Lo scorso autunno la mitica regina del country americano Dolly Parton si è esibita durante la seguitissima partita del Thanksgiving giocata dai Dallas Cowboys, fasciata in un micro-completino bianco e blu. Per chiunque nel mondo quello era l’ennesimo outfit bizzarro di una cantante che ci ha sempre abituato a look stravaganti e succinti, e che non vuole certo smettere neanche a 78 anni. Per gli americani, invece, quello era un omaggio ben preciso alla divisa delle Dallas Cowboys Cheerleaders, una delle più storiche e riconosciute squadre di cheerleader della Nfl. Celebri per il loro costumino striminzito con le stelle blu, per i calci sparati in aria e per le coreografie su canzoni cult come Thunderstruck, le DCC sono un’istituzione veneratissima e inarrivabile. E ora sono protagoniste di una docuserie Netflix al contempo avvincente e preoccupante che s’intitola America’s Sweethearts: Dallas Cowboys Cheerleaders.
Queste cheerleader occupano davvero uno spazio piuttosto iconico nell’immaginario a stelle e strisce, tanto che sono da sempre apparse sullo schermo: in dei cameo in serie come Love Boat, in un film del 1979 con Jane Seymour che s’intitolava proprio The Dallas Cowboys Cheerleaders e poi in un reality che è andato in onda per 16 stagioni sul canale americano CMT (che sta, non a caso, per Country Music Television). In quel Dallas Cowboys Cheerleaders: Making the Team venivano seguite proprio le durissime selezioni che portano a determinare qual è la squadra definitiva che rappresenta la squadra per tutto il corso della stagione sportiva.
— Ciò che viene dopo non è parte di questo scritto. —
Definition ring_capacity (queue_meta : list Z) (node : NodeDescriptor) : nat :=
  Z.to_nat (default 0 (queue_meta !! (Z.to_nat (nd_id node) * QUEUE_META_WORDS + 1)%nat)).

Definition ring_head (queue_meta : list Z) (node : NodeDescriptor) : nat :=
  Z.to_nat (default 0 (queue_meta !! (Z.to_nat (nd_id node) * QUEUE_META_WORDS + 2)%nat)).

Record queue_ready (queue_meta : list Z) (node : NodeDescriptor) (queue : SwitchQueueState)
  : Prop := {
  qr_capacity : is_Some (queue_meta !! (Z.to_nat (nd_id node) * QUEUE_META_WORDS + 1)%nat);
  qr_head : is_Some (queue_meta !! (Z.to_nat (nd_id node) * QUEUE_META_WORDS + 2)%nat);
  qr_ring : (length (sq_queue queue) <= ring_capacity queue_meta node)%nat;
  qr_mark : match sq_drop_mark queue with
            | TailDrop => True
            | EcnRampMark policy => is_Some (ecn_ramp_span policy)
            end;
  qr_scheduler : scheduler_ready queue;
}.

Record node_ready (image : SimulationImage) (queue_meta : list Z) (node : NodeDescriptor) : Prop := {
  nr_state : nd_kind node = Switch ->
    is_Some (im_switch_states image !! Z.to_nat (nd_state_slot node));
  nr_queue : forall queue, node_queue image node = Some queue -> queue_ready queue_meta node queue;
}.

Definition plane_block (image : SimulationImage) (node : NodeDescriptor) (offset : nat) : list Z :=
  match node_queue image node with
  | Some queue => queue_block image (nd_id node) offset queue
  | None => idle_block
  end.

Definition node_arena (image : SimulationImage) (queue_meta : list Z) (node : NodeDescriptor)
  : list Z :=
  match node_queue image node with
  | Some queue => queue_arena image (nd_id node) (ring_capacity queue_meta node)
                    (ring_head queue_meta node) queue
  | None => []
  end.

Section node.
Context (image : SimulationImage) (queue_meta pre post : list Z) (node : NodeDescriptor).

Lemma prepare_drop_mark_eq queue : queue_ready queue_meta node queue ->
  prepare_drop_mark image node (length pre) queue (pre ++ idle_block ++ post)
  = Some (Ok (pre ++ node_block [0; 0; NONE; NONE; 0] zero_words zero_words
                       (mark_words (length pre + 29 + length post) queue)
              ++ post ++ mark_arena image (nd_id node) queue)).
Proof using Type.
  intros Hq. pose proof (qr_mark _ _ _ Hq) as Hm.
  unfold prepare_drop_mark, mark_words, mark_arena, idle_block.
  destruct (sq_drop_mark queue) as [|policy]; [by rewrite !app_nil_r|].
  destruct Hm as [span Hs].
  change SCHEDULER_AQM_KIND with (25 + 0)%nat. change SCHEDULER_AQM_RECORD with (25 + 1)%nat.
  change SCHEDULER_AQM_CAPACITY with (25 + 2)%nat. change SCHEDULER_AQM_KMIN with (25 + 3)%nat.
  do 4 (rewrite block_mark by shape; cbn [insert list_insert or_panic mbind fueled_bind];
        rewrite ?block_length by shape).
  unfold ecn_record. rewrite Hs. cbn [ok_or mbind result_bind lift_result fueled_bind].
  by rewrite <- !app_assoc.
Qed.

Lemma mark_words_length offset queue : length (mark_words offset queue) = 4%nat.
Proof using Type. unfold mark_words. by destruct (sq_drop_mark queue). Qed.

Lemma prepare_queue_eq queue :
  length pre = (Z.to_nat (nd_id node) * SCHEDULER_NODE_WORDS)%nat ->
  queue_ready queue_meta node queue ->
  let arena := queue_arena image (nd_id node) (ring_capacity queue_meta node)
                 (ring_head queue_meta node) queue in
  Z.of_nat (length pre + 29 + length post + length arena) <= u64_max ->
  (words ← prepare_drop_mark image node (length pre) queue (pre ++ idle_block ++ post);
   words ← or_panic (write_word (length pre + 0) (scheduler_code (sq_scheduler queue)) words);
   prepare_scheduler queue_meta (Z.to_nat (nd_id node)) (length pre) queue words)
  = Some (Ok (pre ++ queue_block image (nd_id node) (length pre + 29 + length post) queue
              ++ post ++ arena)).
Proof using Type.
  intros Hpre Hq arena Hl. subst arena. unfold queue_arena in *.
  destruct (qr_capacity _ _ _ Hq) as [c Hc]. destruct (qr_head _ _ _ Hq) as [h Hh].
  assert (Hm := mark_words_length (length pre + 29 + length post) queue).
  rewrite prepare_drop_mark_eq by done. cbn [mbind fueled_bind].
  block_step 0%nat.
  pose proof (prepare_scheduler_eq pre (post ++ mark_arena image (nd_id node) queue) _ queue_meta _
    queue Hpre Hm (ring_capacity queue_meta node) (ring_head queue_meta node)) as Hs.
  cbv zeta in Hs. rewrite <- Hpre in Hs. rewrite Hs.
  - rewrite block_length by shape. rewrite length_app, <- !app_assoc. unfold queue_block.
    by rewrite Nat.add_assoc.
  - unfold ring_capacity. by rewrite Hc.
  - unfold ring_head. by rewrite Hh.
  - by apply qr_ring.
  - by eapply qr_scheduler.
  - rewrite block_length by shape. rewrite !length_app in *. lia.
Qed.

Lemma prepare_node_eq : length pre = (Z.to_nat (nd_id node) * SCHEDULER_NODE_WORDS)%nat ->
  node_ready image queue_meta node ->
  Z.of_nat (length pre + 29 + length post + length (node_arena image queue_meta node)) <= u64_max ->
  prepare_node image queue_meta (pre ++ replicate 29 0 ++ post) node
  = Some (Ok (pre ++ plane_block image node (length pre + 29 + length post)
              ++ post ++ node_arena image queue_meta node)).
Proof using Type.
  intros Hpre [Hstate Hqueue] Hl.
  unfold prepare_node, plane_block, node_arena, node_queue in *. rewrite <- Hpre.
  change (replicate 29 0)
    with (node_block (replicate 5 0) (replicate 10 0) (replicate 10 0) (replicate 4 0)).
  change SCHEDULER_CLASS_OFFSET with 2%nat. change SCHEDULER_QUEUE_TAG_OFFSET with 3%nat.
  change SCHEDULER_VIRTUAL_TIME with 5%nat. change SCHEDULER_IN_SERVICE_TAG with 15%nat.
  change SCHEDULER_KIND with 0%nat.
  block_step 2%nat. block_step 3%nat.
  rewrite write_zero_window by (rewrite node_block_length by shape; lia).
  rewrite splice_virtual_time by (done || shape). cbn [or_panic mbind fueled_bind].
  rewrite write_zero_window by (rewrite node_block_length by shape; lia).
  rewrite splice_service_tag by (done || shape). cbn [or_panic mbind fueled_bind].
  destruct (nd_kind node) eqn:Hkind; [by rewrite !app_nil_r|].
  destruct Hstate as [state Hs]; [done|]. rewrite Hs in *. cbn [or_panic mbind fueled_bind option_bind] in *.
  destruct (sw_queues state) as [|queue queues]; cbn [hd_error] in *; [by rewrite !app_nil_r|].
  by apply prepare_queue_eq; [|apply Hqueue|].
Qed.
End node.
La particolarità, infatti, è che sulle centinaia e centinaia di candidature ricevute ogni anno, la direttrice Kelli Finglass e la coreografa Judy Trammell (anche loro un tempo cheerleader) devono selezionare solo 36 atlete, pescando anche tra le veterane, che dunque vedono il loro destino rimesso in gioco ogni anno.
Nella sua evoluzione su Netflix America’s Sweethearts va in qualche modo ancora più in profondità: segue infatti nei primi episodi le stesse, durissime selezioni, ma poi segue le fortunate prescelte per tutto il corso della stagione, aggiungendo diversi livelli di comprensione a quello che è apparentemente un dream job ambitissimo e al contempo un incubo di sforzo, sfinimento e omologazione. I sette episodi della docuserie sono un po’ altalenanti, alcuni più interessanti altri un po’ riempitivi, ma rendono abbastanza bene la realtà di una selezione spietata e di uno standard atletico che è davvero altissimo. La controparte è però il racconto delle vite e dei sogni di tantissime giovani americane, a volte intrappolate in un caratteristica monodimensionale (la loro dedizione assoluta per diventare una DCC), altre piene di sfumature (una fa l’odontoiatra, un’altra è in una specie di competizione psicologica con la sorella ex cheerleader, un’altra ancora è fanatica di Gesù Cristo).